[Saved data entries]
^^^^^^^^

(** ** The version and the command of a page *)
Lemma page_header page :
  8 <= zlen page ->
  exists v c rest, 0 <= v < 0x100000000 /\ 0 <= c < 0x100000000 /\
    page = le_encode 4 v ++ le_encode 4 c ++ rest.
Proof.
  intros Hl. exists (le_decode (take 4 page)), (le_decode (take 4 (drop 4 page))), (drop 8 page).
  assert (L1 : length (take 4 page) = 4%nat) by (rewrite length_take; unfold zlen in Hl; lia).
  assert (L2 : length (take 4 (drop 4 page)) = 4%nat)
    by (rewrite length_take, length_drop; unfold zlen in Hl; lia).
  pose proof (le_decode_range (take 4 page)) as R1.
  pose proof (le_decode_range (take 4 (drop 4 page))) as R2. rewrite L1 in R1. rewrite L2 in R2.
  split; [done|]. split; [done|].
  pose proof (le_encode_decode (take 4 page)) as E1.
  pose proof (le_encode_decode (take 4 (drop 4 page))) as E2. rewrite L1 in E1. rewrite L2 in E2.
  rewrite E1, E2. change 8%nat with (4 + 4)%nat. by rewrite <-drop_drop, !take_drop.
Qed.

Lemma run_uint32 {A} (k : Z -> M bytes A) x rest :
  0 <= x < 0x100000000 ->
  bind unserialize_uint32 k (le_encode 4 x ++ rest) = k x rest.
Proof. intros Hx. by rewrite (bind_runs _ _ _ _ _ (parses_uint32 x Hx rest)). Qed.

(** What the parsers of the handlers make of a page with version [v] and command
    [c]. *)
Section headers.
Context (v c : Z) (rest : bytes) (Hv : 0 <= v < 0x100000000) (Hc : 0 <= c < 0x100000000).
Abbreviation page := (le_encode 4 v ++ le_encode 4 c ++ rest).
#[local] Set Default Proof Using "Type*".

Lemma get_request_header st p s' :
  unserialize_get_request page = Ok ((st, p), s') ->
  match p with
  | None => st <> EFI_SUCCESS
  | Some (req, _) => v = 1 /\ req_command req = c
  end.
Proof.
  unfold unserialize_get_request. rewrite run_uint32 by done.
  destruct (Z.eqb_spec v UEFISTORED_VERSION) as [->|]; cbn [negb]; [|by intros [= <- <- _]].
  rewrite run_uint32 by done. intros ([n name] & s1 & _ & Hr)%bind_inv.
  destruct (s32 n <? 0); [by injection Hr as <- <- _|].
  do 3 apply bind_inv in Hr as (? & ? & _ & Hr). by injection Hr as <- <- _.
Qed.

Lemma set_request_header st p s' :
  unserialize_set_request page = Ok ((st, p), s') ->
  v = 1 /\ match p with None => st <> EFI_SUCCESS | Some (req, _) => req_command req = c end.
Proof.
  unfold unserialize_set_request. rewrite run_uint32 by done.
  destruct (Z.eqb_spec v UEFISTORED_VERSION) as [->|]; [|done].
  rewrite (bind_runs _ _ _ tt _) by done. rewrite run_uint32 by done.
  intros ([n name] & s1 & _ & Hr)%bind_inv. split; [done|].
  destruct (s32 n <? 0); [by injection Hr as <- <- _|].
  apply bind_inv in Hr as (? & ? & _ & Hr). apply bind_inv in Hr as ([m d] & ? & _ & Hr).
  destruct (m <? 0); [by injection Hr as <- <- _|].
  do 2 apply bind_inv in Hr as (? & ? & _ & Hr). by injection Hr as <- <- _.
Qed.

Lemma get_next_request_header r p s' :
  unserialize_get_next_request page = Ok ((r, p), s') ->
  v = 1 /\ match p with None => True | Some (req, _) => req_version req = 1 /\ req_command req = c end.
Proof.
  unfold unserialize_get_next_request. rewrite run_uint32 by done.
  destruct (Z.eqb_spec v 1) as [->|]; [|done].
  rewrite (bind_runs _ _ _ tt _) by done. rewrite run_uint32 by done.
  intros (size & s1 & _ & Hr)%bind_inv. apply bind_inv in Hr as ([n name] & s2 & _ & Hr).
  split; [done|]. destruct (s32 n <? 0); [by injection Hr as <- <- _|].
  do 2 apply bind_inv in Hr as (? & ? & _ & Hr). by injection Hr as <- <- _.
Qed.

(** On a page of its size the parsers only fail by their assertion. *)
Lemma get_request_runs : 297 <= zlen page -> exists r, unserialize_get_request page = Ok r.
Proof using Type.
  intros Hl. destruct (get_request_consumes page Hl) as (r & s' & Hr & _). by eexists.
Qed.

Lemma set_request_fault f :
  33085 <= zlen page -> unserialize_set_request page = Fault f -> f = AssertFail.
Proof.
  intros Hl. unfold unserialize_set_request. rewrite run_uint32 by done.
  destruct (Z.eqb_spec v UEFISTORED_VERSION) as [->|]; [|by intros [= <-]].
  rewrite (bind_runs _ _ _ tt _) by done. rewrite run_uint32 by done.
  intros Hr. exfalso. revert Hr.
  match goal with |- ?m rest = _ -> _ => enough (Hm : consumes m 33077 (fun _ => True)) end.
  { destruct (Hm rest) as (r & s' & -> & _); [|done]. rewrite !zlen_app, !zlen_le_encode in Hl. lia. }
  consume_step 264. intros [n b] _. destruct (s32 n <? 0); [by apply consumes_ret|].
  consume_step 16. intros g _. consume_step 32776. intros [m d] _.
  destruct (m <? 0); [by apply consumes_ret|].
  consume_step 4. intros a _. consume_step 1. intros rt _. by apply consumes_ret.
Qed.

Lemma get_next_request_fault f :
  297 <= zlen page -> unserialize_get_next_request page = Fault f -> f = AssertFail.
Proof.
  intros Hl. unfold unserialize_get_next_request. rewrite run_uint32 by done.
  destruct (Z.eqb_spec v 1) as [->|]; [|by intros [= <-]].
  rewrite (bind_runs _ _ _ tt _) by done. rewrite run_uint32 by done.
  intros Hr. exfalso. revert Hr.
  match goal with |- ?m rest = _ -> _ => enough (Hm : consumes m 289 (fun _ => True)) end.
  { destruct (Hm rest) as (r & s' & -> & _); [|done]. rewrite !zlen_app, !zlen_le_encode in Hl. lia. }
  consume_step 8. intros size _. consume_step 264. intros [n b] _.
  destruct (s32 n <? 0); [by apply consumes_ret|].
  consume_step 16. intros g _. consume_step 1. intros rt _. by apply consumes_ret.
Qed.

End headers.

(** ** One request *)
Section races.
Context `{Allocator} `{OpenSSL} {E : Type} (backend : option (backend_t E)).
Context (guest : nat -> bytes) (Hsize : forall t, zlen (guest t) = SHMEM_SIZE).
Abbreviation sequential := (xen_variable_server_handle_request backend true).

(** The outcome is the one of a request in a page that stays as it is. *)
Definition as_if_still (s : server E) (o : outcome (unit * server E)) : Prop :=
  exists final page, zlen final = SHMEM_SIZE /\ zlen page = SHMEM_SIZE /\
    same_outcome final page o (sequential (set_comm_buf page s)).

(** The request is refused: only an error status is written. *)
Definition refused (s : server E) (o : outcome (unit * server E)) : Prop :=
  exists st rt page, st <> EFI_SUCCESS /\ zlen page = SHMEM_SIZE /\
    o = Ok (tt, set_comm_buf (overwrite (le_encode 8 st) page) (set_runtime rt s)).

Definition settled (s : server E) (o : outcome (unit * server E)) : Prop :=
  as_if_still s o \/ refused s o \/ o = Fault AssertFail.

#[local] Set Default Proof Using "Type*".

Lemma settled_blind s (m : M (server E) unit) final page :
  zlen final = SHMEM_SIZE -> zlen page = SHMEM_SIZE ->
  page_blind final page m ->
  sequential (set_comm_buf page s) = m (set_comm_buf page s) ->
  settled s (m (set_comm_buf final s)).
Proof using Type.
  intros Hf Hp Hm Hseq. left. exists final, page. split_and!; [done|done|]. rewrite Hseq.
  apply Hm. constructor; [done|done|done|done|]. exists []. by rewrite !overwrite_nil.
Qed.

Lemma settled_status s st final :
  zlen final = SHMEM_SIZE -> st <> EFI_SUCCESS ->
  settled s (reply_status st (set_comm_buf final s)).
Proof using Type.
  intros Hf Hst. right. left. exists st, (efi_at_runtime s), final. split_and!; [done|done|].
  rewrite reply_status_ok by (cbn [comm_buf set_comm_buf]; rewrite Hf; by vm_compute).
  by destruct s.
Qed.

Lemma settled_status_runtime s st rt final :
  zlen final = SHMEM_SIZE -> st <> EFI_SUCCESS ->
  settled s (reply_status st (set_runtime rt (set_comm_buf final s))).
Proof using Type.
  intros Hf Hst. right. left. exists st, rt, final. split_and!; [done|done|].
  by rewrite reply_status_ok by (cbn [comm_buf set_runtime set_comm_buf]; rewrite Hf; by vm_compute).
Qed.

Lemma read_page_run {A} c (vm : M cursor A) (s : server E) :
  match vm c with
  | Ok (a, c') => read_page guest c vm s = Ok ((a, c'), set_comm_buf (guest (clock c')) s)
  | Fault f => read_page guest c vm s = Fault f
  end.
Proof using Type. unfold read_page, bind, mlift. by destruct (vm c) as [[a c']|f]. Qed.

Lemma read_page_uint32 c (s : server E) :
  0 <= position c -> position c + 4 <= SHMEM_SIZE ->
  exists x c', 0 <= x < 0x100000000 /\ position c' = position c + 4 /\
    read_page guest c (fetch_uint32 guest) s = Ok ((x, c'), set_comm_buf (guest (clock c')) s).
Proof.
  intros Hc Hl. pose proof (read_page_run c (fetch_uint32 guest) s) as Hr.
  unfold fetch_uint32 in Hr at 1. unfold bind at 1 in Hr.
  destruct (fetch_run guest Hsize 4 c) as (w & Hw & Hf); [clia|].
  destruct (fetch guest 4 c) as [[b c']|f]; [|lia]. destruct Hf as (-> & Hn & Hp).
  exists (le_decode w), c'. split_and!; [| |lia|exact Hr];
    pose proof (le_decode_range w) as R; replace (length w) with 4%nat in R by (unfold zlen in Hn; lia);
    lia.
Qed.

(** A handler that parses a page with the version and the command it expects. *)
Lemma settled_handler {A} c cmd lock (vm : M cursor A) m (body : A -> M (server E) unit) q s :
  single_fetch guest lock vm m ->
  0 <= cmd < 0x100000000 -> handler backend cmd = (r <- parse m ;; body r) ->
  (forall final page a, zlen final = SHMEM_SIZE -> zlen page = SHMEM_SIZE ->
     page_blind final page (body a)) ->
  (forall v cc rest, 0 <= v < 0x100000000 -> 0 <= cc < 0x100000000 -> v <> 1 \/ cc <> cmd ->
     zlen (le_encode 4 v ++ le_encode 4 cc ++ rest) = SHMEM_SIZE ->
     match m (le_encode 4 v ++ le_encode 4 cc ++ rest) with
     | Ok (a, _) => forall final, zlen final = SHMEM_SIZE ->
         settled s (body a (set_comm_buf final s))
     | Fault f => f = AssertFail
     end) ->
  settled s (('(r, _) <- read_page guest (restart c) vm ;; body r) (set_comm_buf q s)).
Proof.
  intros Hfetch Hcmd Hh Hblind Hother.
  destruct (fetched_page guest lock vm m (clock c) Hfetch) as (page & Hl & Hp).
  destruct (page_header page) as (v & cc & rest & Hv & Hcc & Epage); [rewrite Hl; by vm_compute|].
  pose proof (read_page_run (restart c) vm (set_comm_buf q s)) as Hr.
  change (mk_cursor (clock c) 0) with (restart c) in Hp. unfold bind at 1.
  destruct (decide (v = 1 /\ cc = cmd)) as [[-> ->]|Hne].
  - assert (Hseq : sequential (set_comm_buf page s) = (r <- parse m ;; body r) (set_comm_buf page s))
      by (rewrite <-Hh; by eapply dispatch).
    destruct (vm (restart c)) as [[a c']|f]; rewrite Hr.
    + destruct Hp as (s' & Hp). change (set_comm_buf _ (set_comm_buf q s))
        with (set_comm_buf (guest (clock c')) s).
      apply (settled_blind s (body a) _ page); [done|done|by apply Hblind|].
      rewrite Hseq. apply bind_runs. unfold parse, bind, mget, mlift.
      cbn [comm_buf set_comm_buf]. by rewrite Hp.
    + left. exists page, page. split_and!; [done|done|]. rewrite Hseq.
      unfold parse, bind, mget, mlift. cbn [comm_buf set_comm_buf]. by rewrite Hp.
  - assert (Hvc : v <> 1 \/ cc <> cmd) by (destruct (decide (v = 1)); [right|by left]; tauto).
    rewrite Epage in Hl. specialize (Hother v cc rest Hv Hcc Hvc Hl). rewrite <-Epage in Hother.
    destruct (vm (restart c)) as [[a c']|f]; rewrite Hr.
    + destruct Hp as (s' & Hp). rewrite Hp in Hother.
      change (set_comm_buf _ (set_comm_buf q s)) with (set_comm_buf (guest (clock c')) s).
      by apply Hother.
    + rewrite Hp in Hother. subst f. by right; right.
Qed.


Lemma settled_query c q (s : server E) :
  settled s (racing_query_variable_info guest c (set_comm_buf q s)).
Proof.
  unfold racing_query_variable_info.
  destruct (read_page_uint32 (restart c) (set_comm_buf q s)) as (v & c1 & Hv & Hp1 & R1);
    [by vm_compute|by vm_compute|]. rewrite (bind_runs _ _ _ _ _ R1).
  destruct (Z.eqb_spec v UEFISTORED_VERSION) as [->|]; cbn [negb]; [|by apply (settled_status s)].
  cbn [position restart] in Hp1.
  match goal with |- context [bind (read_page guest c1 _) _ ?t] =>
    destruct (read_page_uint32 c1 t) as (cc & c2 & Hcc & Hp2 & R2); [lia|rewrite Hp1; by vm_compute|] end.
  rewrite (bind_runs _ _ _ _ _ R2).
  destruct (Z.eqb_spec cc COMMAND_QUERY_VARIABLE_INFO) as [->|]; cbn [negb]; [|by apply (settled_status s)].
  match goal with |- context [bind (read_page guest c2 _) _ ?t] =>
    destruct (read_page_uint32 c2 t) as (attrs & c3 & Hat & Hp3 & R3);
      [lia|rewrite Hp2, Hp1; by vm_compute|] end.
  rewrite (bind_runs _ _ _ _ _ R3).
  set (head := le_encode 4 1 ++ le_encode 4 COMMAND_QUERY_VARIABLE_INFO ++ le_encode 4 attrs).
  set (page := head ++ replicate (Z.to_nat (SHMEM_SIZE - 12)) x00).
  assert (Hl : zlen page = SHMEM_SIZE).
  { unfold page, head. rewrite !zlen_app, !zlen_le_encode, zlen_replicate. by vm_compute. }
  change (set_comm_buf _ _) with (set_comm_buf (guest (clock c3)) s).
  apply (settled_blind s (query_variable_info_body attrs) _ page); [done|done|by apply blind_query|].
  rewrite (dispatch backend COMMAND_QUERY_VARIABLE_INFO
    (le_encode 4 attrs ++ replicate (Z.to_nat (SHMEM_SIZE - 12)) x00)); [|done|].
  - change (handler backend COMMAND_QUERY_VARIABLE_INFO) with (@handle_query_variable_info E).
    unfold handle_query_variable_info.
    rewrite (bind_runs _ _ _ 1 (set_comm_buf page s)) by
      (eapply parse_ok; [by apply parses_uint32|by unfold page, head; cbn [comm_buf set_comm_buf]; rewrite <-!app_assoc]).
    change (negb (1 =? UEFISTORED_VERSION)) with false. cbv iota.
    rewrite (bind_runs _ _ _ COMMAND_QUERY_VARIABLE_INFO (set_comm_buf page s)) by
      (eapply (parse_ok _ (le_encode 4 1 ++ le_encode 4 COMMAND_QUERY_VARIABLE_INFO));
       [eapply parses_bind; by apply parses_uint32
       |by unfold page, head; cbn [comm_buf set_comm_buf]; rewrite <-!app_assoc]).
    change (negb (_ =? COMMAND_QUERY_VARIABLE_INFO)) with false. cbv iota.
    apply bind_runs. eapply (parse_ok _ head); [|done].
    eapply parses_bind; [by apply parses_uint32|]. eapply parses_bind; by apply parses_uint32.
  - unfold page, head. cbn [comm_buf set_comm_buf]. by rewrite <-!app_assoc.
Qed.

^^^^^^^^

The lines in the entries above that carry the word "goal" must be copied.

**The completed task:**
  match goal with |- ?m rest = _ -> _ => enough (Hm : consumes m 33077 (fun _ => True)) end.
  match goal with |- ?m rest = _ -> _ => enough (Hm : consumes m 289 (fun _ => True)) end.
  match goal with |- context [bind (read_page guest c1 _) _ ?t] =>
  match goal with |- context [bind (read_page guest c2 _) _ ?t] =>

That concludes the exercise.